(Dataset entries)
━━━

Inductive token_written : token -> list item -> Prop :=
  | tw_node m w : written m w -> token_written (TNode m) w
  | tw_open a s : opens name normalize a s -> token_written (TOpen a s) (chars s)
  | tw_close s : closes name s -> token_written (TClose s) (chars s).
Inductive tokens_written : list token -> list item -> Prop :=
  | tws_nil : tokens_written [] []
  | tws_cons t ts w ws : token_written t w -> tokens_written ts ws -> tokens_written (t :: ts) (w ++ ws).
#[local] Hint Constructors token_written tokens_written : core.

Lemma tokens_written_app ts1 ts2 w1 w2 : tokens_written ts1 w1 -> tokens_written ts2 w2 -> tokens_written (ts1 ++ ts2) (w1 ++ w2).
Proof. induction 1 as [|t ts w ws Ht _ IH]; intros H2; [done|]. cbn [app]. rewrite <- app_assoc. auto. Qed.

(** *** A marker in a text *)

Lemma matches_one s p i caps st :
  matches true s (Chars p) (i, caps) st -> (forall c, p c = true -> c <= 0xFFFF) ->
  exists c, s !! i = Some c /\ p c = true /\ st = ((i + 1)%nat, caps).
Proof.
  intros H Hp. inversion H as [|p' i' size c caps' Hc Hpc| | | | | | | | | |]; subst. unfold char_at in Hc.
  apply fmap_Some in Hc as (d & Hd & [= -> ->]). pose proof (Hp d Hpc) as Hle. exists d.
  unfold code_point_size. rewrite Z.gtb_ltb, (proj2 (Z.ltb_ge _ _)) by done. split_and!; try done.
  unfold code_point_at in Hd. destruct (s !! i) as [c|] eqn:Ei; [|done]. destruct (is_high_surrogate c) eqn:Eh; [|by injection Hd as ->].
  destruct (s !! (i + 1)%nat) as [d'|]; [|by injection Hd as ->]. destruct (is_low_surrogate d') eqn:El; [|by injection Hd as ->].
  exfalso. injection Hd as <-. unfold is_high_surrogate, is_low_surrogate in *. bool_prop. lia.
Qed.

Lemma folds_to_bound l c : l <= 0xFFFF -> folds_to l c = true -> c <= 0xFFFF.
Proof. unfold folds_to. intros Hl H. rewrite !orb_true_iff, !andb_true_iff, !Z.eqb_eq in H. naive_solver lia. Qed.

Lemma matches_folded s literal i caps st :
  Forall (fun l => l <= 0xFFFF) literal -> matches true s (folded_text literal) (i, caps) st ->
  st = ((i + length literal)%nat, caps) /\ spells literal (slice s i (i + length literal)).
Proof.
  intros Hl. revert i. induction Hl as [|l literal Hle _ IH]; intros i H; cbn [folded_text length] in *.
  - apply matches_eps in H as ->. rewrite Nat.add_0_r. split; [done|]. unfold slice. rewrite Nat.sub_diag. constructor.
  - apply matches_seq in H as ([i' caps'] & H1 & H2). apply matches_one in H1 as (c & Hc & Hf & [= -> ->]); [|intros c; by apply folds_to_bound].
    apply IH in H2 as [-> H2]. split; [f_equal; lia|].
    rewrite (slice_app_split s i (i + 1)) by lia. rewrite (slice_one _ _ _ Hc). constructor; [done|].
    replace (i + S (length literal))%nat with (i + 1 + length literal)%nat by lia. exact H2.
Qed.

Lemma matches_caps u0 s p caps m1 m2 i st :
  matches u0 s (between m1 m2 (Chars p)) (i, caps) st -> (i <= st.1)%nat /\ st.2 = caps.
Proof.
  intros H. split; [by apply matches_advances in H as [? _]|].
  assert (forall k i caps st, matches u0 s (times k (Chars p)) (i, caps) st -> st.2 = caps) as Ht.
  { induction k as [|k IH]; intros j c st' Hm; cbn [times] in Hm; [by apply matches_eps in Hm as ->|].
    apply matches_seq in Hm as ([j' c'] & H1 & H2). inversion H1; subst. by eapply IH. }
  assert (forall k i caps st, matches u0 s (up_to k (Chars p)) (i, caps) st -> st.2 = caps) as Hu.
  { induction k as [|k IH]; intros j c st' Hm; cbn [up_to] in Hm; [by apply matches_eps in Hm as ->|].
    apply matches_alt in Hm as [Hm|Hm]; [|by apply matches_eps in Hm as ->].
    apply matches_seq in Hm as ([j' c'] & H1 & H2). inversion H1; subst. by eapply IH. }
  unfold between in H. apply matches_seq in H as ([j c] & H1 & H2). apply Ht in H1. apply Hu in H2. cbn in *. congruence.
Qed.

Context (name_ascii : Forall (fun c => c <= 0xFFFF) name).

Lemma ascii_parts : Forall (fun c => c <= 0xFFFF) (u "[" ++ name ++ u "=") /\ Forall (fun c => c <= 0xFFFF) (u "[/" ++ name ++ u "]").
Proof. split; rewrite !Forall_app; split_and!; try done; repeat constructor; done. Qed.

━━━

Quote the records above exactly, from the first line through the line containing "matches true s (Chars", and nothing more.

* [Output for this task]:
Inductive token_written : token -> list item -> Prop :=
  | tw_node m w : written m w -> token_written (TNode m) w
  | tw_open a s : opens name normalize a s -> token_written (TOpen a s) (chars s)
  | tw_close s : closes name s -> token_written (TClose s) (chars s).
Inductive tokens_written : list token -> list item -> Prop :=
  | tws_nil : tokens_written [] []
  | tws_cons t ts w ws : token_written t w -> tokens_written ts ws -> tokens_written (t :: ts) (w ++ ws).
#[local] Hint Constructors token_written tokens_written : core.

Lemma tokens_written_app ts1 ts2 w1 w2 : tokens_written ts1 w1 -> tokens_written ts2 w2 -> tokens_written (ts1 ++ ts2) (w1 ++ w2).
Proof. induction 1 as [|t ts w ws Ht _ IH]; intros H2; [done|]. cbn [app]. rewrite <- app_assoc. auto. Qed.

(** *** A marker in a text *)

Lemma matches_one s p i caps st :
  matches true s (Chars p) (i, caps) st -> (forall c, p c = true -> c <= 0xFFFF) ->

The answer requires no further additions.